--- Exercise data ---
(** * Tile cache and viewport scheduler of the WSI review viewer

    A shallow embedding of [CC_System/revui/views/MainWidget.py]:
    the LRU [TileCache], the [WSIViewer] wrapper around the slide, and the
    parts of [MainWidget] that schedule tiles, receive decoded tiles,
    select the pyramid level and recentre the view on a level switch.

    Conventions.
    - Python [int] is [Z].  A Python [float] is a binary64; it is modelled
      by the rational it denotes ([Q]).  Comparisons of floats are exact,
      so they are the comparisons of [Q]; the result of [+], [-], [*] and
      [/] is the double nearest to the exact result ([round64]).
    - A [dict] used as a map is a [gmap]; a [dict] whose insertion order is
      read back (the placed tiles) is an association list; a [set] is a
      [gset].
    - A raised exception is a [Raise] result; an exception raised inside a
      worker task is swallowed by the executor's future. *)

From Stdlib Require Import ZArith QArith Qabs Lia Lqa Sorted Permutation.
From stdpp Require Import gmap list strings.

Open Scope Z_scope.

(** ** Python results *)

Inductive PyExc : Type :=
  | IndexError
  | OpenSlideError.

Inductive result (A : Type) : Type :=
  | Ok (a : A)
  | Raise (e : PyExc).
Arguments Ok {A} a.
Arguments Raise {A} e.

Definition bind {A B : Type} (r : result A) (f : A -> result B) : result B :=
  match r with
  | Ok a => f a
  | Raise e => Raise e
  end.

(** ** TileCache (MainWidget.py, lines 17-47) *)

Module TileCache.
Section Cache.
Context {K : Type} `{Countable K} {V : Type}.

(** [self.cache], [self.access_order], [self.max_size].  The lock only
    serialises callers; every method body runs atomically under it. *)
Record t : Type := mk {
  cache : gmap K V;
  access_order : list K;
  max_size : Z
}.

(** [__init__(max_size)] *)
Definition init (n : Z) : t :=
  {| cache := ∅; access_order := []; max_size := n |}.

(** [list.remove(key)]: drops the first occurrence; [None] stands for the
    [ValueError] raised when there is none. *)
Fixpoint list_remove (k : K) (l : list K) : option (list K) :=
  match l with
  | [] => None
  | x :: l' =>
      if decide (x = k) then Some l'
      else match list_remove k l' with
           | Some r => Some (x :: r)
           | None => None
           end
  end.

--- Task to carry out ---
For this exercise, copy each line from the listing above that has the word "Inductive".

--- Response ---
Inductive PyExc : Type :=
Inductive result (A : Type) : Type :=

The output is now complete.